(** The suffix of a format, without its dot, is a name that [parse_format]
    accepts, and it names the format again; only [abaqus], which shares its
    suffix with [ucd], is read back as [ucd]. *)
Theorem default_suffix_parse_format (format : Format) :
  format <> Default -> format <> assimp ->
  exists ext,
    default_suffix format = Ok (String "." ext)
    /\ parse_format ExcInvalidState ext
       = Ok (match format with abaqus => ucd | _ => format end).
Proof.
  intros HD Ha.
  destruct format; try congruence; eexists; (split; [reflexivity|reflexivity]).
Qed.


(** Of the names that [get_format_names] lists, [parse_format] refuses
    two, abaqus and assimp, and accepts the others. *)
Theorem parse_format_of_listed_name (name : string) :
  In name (split_at "|" get_format_names) ->
  (parse_format ExcInvalidState name = Throw ExcInvalidState
   <-> name = "abaqus" \/ name = "assimp")
  /\ (name <> "abaqus" -> name <> "assimp" ->
      exists format, parse_format ExcInvalidState name = Ok format).
Proof.
  intros Hin. simpl in Hin.
  repeat (destruct Hin as [<- | Hin];
          [ split;
            [ split; [ intros Hp; first [discriminate Hp | auto]
                     | intros [Hn | Hn]; first [discriminate Hn | reflexivity] ]
            | intros H1 H2; first [congruence | eexists; reflexivity] ] |]).
  destruct Hin.
Qed.


End Format_properties.

Lemma default_suffix_parse_format_witness :
  exists ext,
    @default_suffix release_platform tecplot = Ok (String "." ext)
    /\ parse_format (ExcMessage "invalid state") ext = Ok tecplot.
Proof.
  apply (default_suffix_parse_format (PF := release_platform)
           (ExcMessage "invalid state") tecplot); discriminate.
Defined.

Lemma parse_format_of_listed_name_witness :
  (parse_format (ExcMessage "invalid state") "abaqus"
   = Throw (ExcMessage "invalid state")
   <-> "abaqus" = "abaqus" \/ "abaqus" = "assimp")
  /\ ("abaqus" <> "abaqus" -> "abaqus" <> "assimp" ->
      exists format, parse_format (ExcMessage "invalid state") "abaqus" = Ok format).
Proof.
  apply (parse_format_of_listed_name (ExcMessage "invalid state") "abaqus").
  simpl. tauto.
Defined.

Section File_names.
Context {PF : Platform}.
Variable ExcInvalidState : exc.

Lemma find_last_of_from_append (c : ascii) (a b : string) :
  forall pos found,
    find_last_of_from c (a +:+ b) pos found
    = find_last_of_from c b (pos + string_size a) (find_last_of_from c a pos found).
Proof.
  unfold string_size.
  induction a as [|x a IH]; intros pos found; rewrite ?append_nil, ?append_cons.
  - simpl. f_equal. lia.
  - cbn [find_last_of_from String.length]. rewrite IH. f_equal. lia.
Qed.

Lemma find_last_of_from_without (c : ascii) (s : string) :
  without c s = true -> forall pos found, find_last_of_from c s pos found = found.
Proof.
  unfold without. induction s as [|x s IH]; intros Hl pos found; [reflexivity|].
  simpl in Hl. apply andb_prop in Hl as [Hx Hl].
  cbn [find_last_of_from]. apply negb_true_iff in Hx. rewrite Hx. apply IH, Hl.
Qed.

Lemma find_last_of_from_range (c : ascii) (s : string) :
  forall pos found,
    find_last_of_from c s pos found = found
    \/ pos <= find_last_of_from c s pos found < pos + string_size s.
Proof.
  unfold string_size.
  induction s as [|x s IH]; intros pos found; [left; reflexivity|].
  cbn [find_last_of_from String.length].
  destruct (IH (pos + 1) (if Ascii.eqb x c then pos else found)) as [-> | Hr].
  - destruct (Ascii.eqb x c); [right; lia | left; reflexivity].
  - right. lia.
Qed.

(** [find_last_of] gives the position of a character after which the
    character does not occur again. *)
Lemma find_last_of_last (c : ascii) (a b : string) :
  without c b = true -> find_last_of (a +:+ String c b) c = string_size a.
Proof.
  intros Hl. unfold find_last_of. rewrite find_last_of_from_append.
  cbn [find_last_of_from]. rewrite Ascii.eqb_refl.
  rewrite find_last_of_from_without by exact Hl. lia.
Qed.

Lemma find_last_of_before (c : ascii) (a b : string) :
  without c b = true ->
  find_last_of (a +:+ b) c = npos \/ 0 <= find_last_of (a +:+ b) c < string_size a.
Proof.
  intros Hl. unfold find_last_of. rewrite find_last_of_from_append.
  rewrite find_last_of_from_without by exact Hl.
  destruct (find_last_of_from_range c a 0 npos) as [-> | Hr]; [left; reflexivity|].
  right. lia.
Qed.

Lemma string_substr_suffix (a b : string) :
  string_size b <= npos ->
  string_substr (a +:+ b) (string_size a) npos = Some b.
Proof.
  intros Hb. unfold string_substr, string_size in *. rewrite length_append.
  destruct (Z.ltb_spec (Z.of_nat (String.length a + String.length b))
              (Z.of_nat (String.length a))); [lia|].
  f_equal. rewrite Nat2Z.id.
  replace (Z.to_nat _) with (String.length b).
  - apply substring_suffix.
  - lia.
Qed.

(** The file name decides the format by the text after its last dot, when
    no slash follows that dot: a name that ends in a dot and an extension
    free of dots and slashes is read in the format that [parse_format]
    gives the extension. *)
Theorem format_of_file_name_extension (stem ext : string) :
  without "." ext = true -> without "/" ext = true ->
  string_size (stem +:+ "." +:+ ext) < npos ->
  format_of_file_name ExcInvalidState (stem +:+ "." +:+ ext)
  = parse_format ExcInvalidState ext.
Proof.
  intros Hdot Hslash Hsize. unfold format_of_file_name.
  change (stem +:+ "." +:+ ext) with (stem +:+ String "." ext) in *.
  rewrite (find_last_of_last "." stem ext Hdot).
  assert (Hlen : string_size (stem +:+ String "." ext)
                 = string_size stem + 1 + string_size ext).
  { unfold string_size. rewrite length_append. cbn [String.length]. lia. }
  assert (Hs : without "/" (String "." ext) = true) by exact Hslash.
  pose proof (find_last_of_before "/" stem (String "." ext) Hs) as Hb.
  assert (0 <= string_size ext) by (unfold string_size; lia).
  assert (0 <= string_size stem) by (unfold string_size; lia).
  replace (string_size stem <? string_size (stem +:+ String "." ext)) with true
    by (symmetry; apply Z.ltb_lt; lia).
  replace ((find_last_of (stem +:+ String "." ext) "/" <? string_size stem)
           || (find_last_of (stem +:+ String "." ext) "/" =? npos)) with true.
  2:{ symmetry. apply orb_true_iff. destruct Hb as [-> | Hb];
        [right; reflexivity | left; apply Z.ltb_lt; lia]. }
  cbn [andb].
  replace (size_t (string_size stem + 1)) with (string_size (stem +:+ "."))
    by (unfold size_t, string_size in *; rewrite length_append; cbn [String.length];
        rewrite Z.mod_small; unfold npos in *; lia).
  replace (stem +:+ String "." ext) with ((stem +:+ ".") +:+ ext)
    by (rewrite append_assoc; reflexivity).
  rewrite string_substr_suffix by lia. reflexivity.
Qed.

(** A dot in the name of a directory is no extension: when the last
    component of the name, after a slash, holds no dot, the format is left
    to the default. *)
Theorem format_of_file_name_directory_dot (dir base : string) :
  without "." base = true -> without "/" base = true ->
  string_size (dir +:+ "/" +:+ base) < npos ->
  format_of_file_name ExcInvalidState (dir +:+ "/" +:+ base) = Ok Default.
Proof.
  intros Hdot Hslash Hsize. unfold format_of_file_name.
  change (dir +:+ "/" +:+ base) with (dir +:+ String "/" base) in *.
  rewrite (find_last_of_last "/" dir base Hslash).
  assert (Hd : without "." (String "/" base) = true) by exact Hdot.
  destruct (find_last_of_before "." dir (String "/" base) Hd) as [-> | Hb].
  - replace (npos <? _) with false; [reflexivity|].
    symmetry. apply Z.ltb_ge. lia.
  - assert (0 <= string_size dir) by (unfold string_size; lia).
    replace (string_size dir <? _) with false by (symmetry; apply Z.ltb_ge; lia).
    replace (string_size dir =? npos) with false.
    + cbn [orb]. rewrite andb_false_r. reflexivity.
    + symmetry. apply Z.eqb_neq. intros Heq.
      unfold string_size in Hsize. rewrite length_append in Hsize.
      unfold string_size in Heq. lia.
Qed.

End File_names.

Lemma format_of_file_name_extension_witness :
  @format_of_file_name (ExcMessage "invalid state") ("grids/mesh.v2" +:+ "." +:+ "msh")
  = @parse_format (ExcMessage "invalid state") "msh".
Proof.
  apply format_of_file_name_extension; reflexivity.
Defined.

Lemma format_of_file_name_directory_dot_witness :
  @format_of_file_name (ExcMessage "invalid state") ("grids.v2" +:+ "/" +:+ "mesh")
  = Ok Default.
Proof.
  apply format_of_file_name_directory_dot; reflexivity.
Defined.

(** The text of lines, each ended by a newline. *)
Fixpoint lines_text (lines : list string) : string :=
  match lines with
  | [] => ""
  | l :: lines' => l +:+ String newline (lines_text lines')
  end.

Section Skipping.
Context {PF : Platform} {CO : Collaborators}.

Lemma blank_without_newline (l : string) :
  has_non_blank l = false -> without newline l = true.
Proof.
  unfold without. induction l as [|c l IH]; intros Hb; [reflexivity|].
  cbn [has_non_blank] in Hb. apply orb_false_iff in Hb as [Hc Hb].
  apply negb_false_iff, Z.eqb_eq in Hc.
  simpl. rewrite (IH Hb), andb_true_r.
  destruct (Ascii.eqb_spec c newline) as [->|]; [discriminate Hc | reflexivity].
Qed.

Lemma upto_newline_end (line : string) :
  without newline line = true -> upto_newline line = (line, None).
Proof.
  unfold without. induction line as [|c line IH]; intros Hw; [reflexivity|].
  simpl in Hw. apply andb_prop in Hw as [Hc Hw].
  cbn [upto_newline]. rewrite (IH Hw).
  destruct (Z.eqb_spec (ascii_code c) 10) as [Heq|]; [|reflexivity].
  exfalso. assert (c = newline) as ->.
  { rewrite <- (ascii_N_embedding c), <- (ascii_N_embedding newline).
    f_equal. unfold ascii_code in Heq. change (N_of_ascii newline) with 10%N. lia. }
  discriminate Hc.
Qed.

Lemma getline_last (old line : string) :
  without newline line = true -> is_empty line = false ->
  getline old (istream_of line) = (line, Istream "" true false).
Proof.
  intros Hnl Hne. unfold getline, istream_of, sentry, good. simpl.
  rewrite (upto_newline_end line Hnl), Hne. reflexivity.
Qed.

Lemma putback_string_reversed_good (line rest : string) :
  putback_string_reversed line (istream_of rest) = istream_of (line +:+ rest).
Proof.
  induction line as [|c line IH]; rewrite ?append_nil, ?append_cons; [reflexivity|].
  cbn [putback_string_reversed]. rewrite IH. reflexivity.
Qed.

Lemma length_lines_text (lines : list string) :
  (length lines <= String.length (lines_text lines))%nat.
Proof.
  induction lines as [|l lines IH]; simpl; [lia|].
  rewrite length_append. cbn [String.length]. lia.
Qed.

Lemma skip_empty_lines_loop_first_line (line rest : string)
    (t : Triangulation) (blanks : list string) :
  Forall (fun l => has_non_blank l = false) blanks ->
  has_non_blank line = true -> without newline line = true ->
  forall passes old,
    (length blanks < passes)%nat ->
    skip_empty_lines_loop passes old
      (World (istream_of (lines_text blanks +:+ line +:+ String newline rest)) t)
    = (Ok tt, World (istream_of (line +:+ String newline rest)) t).
Proof.
  intros Hblanks Hline Hnl.
  induction Hblanks as [|l blanks Hl _ IH]; intros passes old Hp;
    (destruct passes as [|passes]; [simpl in Hp; lia|]);
    cbn [skip_empty_lines_loop lines_text]; rewrite ?append_nil;
    unfold if_in, bind, on_input; cbn [input stream_ok istream_of failbit negb tria].
  - rewrite getline_line by exact Hnl. rewrite Hline.
    cbn [input tria].
    change (putback "010" (istream_of rest)) with (istream_of (String newline rest)).
    rewrite putback_string_reversed_good. reflexivity.
  - rewrite append_assoc, append_cons.
    rewrite getline_line by (apply blank_without_newline; exact Hl).
    rewrite Hl. cbn [input tria]. apply IH. simpl in Hp. lia.
Qed.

__________

The response must repeat exactly the lines from the top of the material through the line containing "In name (split_at", both included, with no other output.

(** The suffix of a format, without its dot, is a name that [parse_format]
    accepts, and it names the format again; only [abaqus], which shares its
    suffix with [ucd], is read back as [ucd]. *)
Theorem default_suffix_parse_format (format : Format) :
  format <> Default -> format <> assimp ->
  exists ext,
    default_suffix format = Ok (String "." ext)
    /\ parse_format ExcInvalidState ext
       = Ok (match format with abaqus => ucd | _ => format end).
Proof.
  intros HD Ha.
  destruct format; try congruence; eexists; (split; [reflexivity|reflexivity]).
Qed.


(** Of the names that [get_format_names] lists, [parse_format] refuses
    two, abaqus and assimp, and accepts the others. *)
Theorem parse_format_of_listed_name (name : string) :
  In name (split_at "|" get_format_names) ->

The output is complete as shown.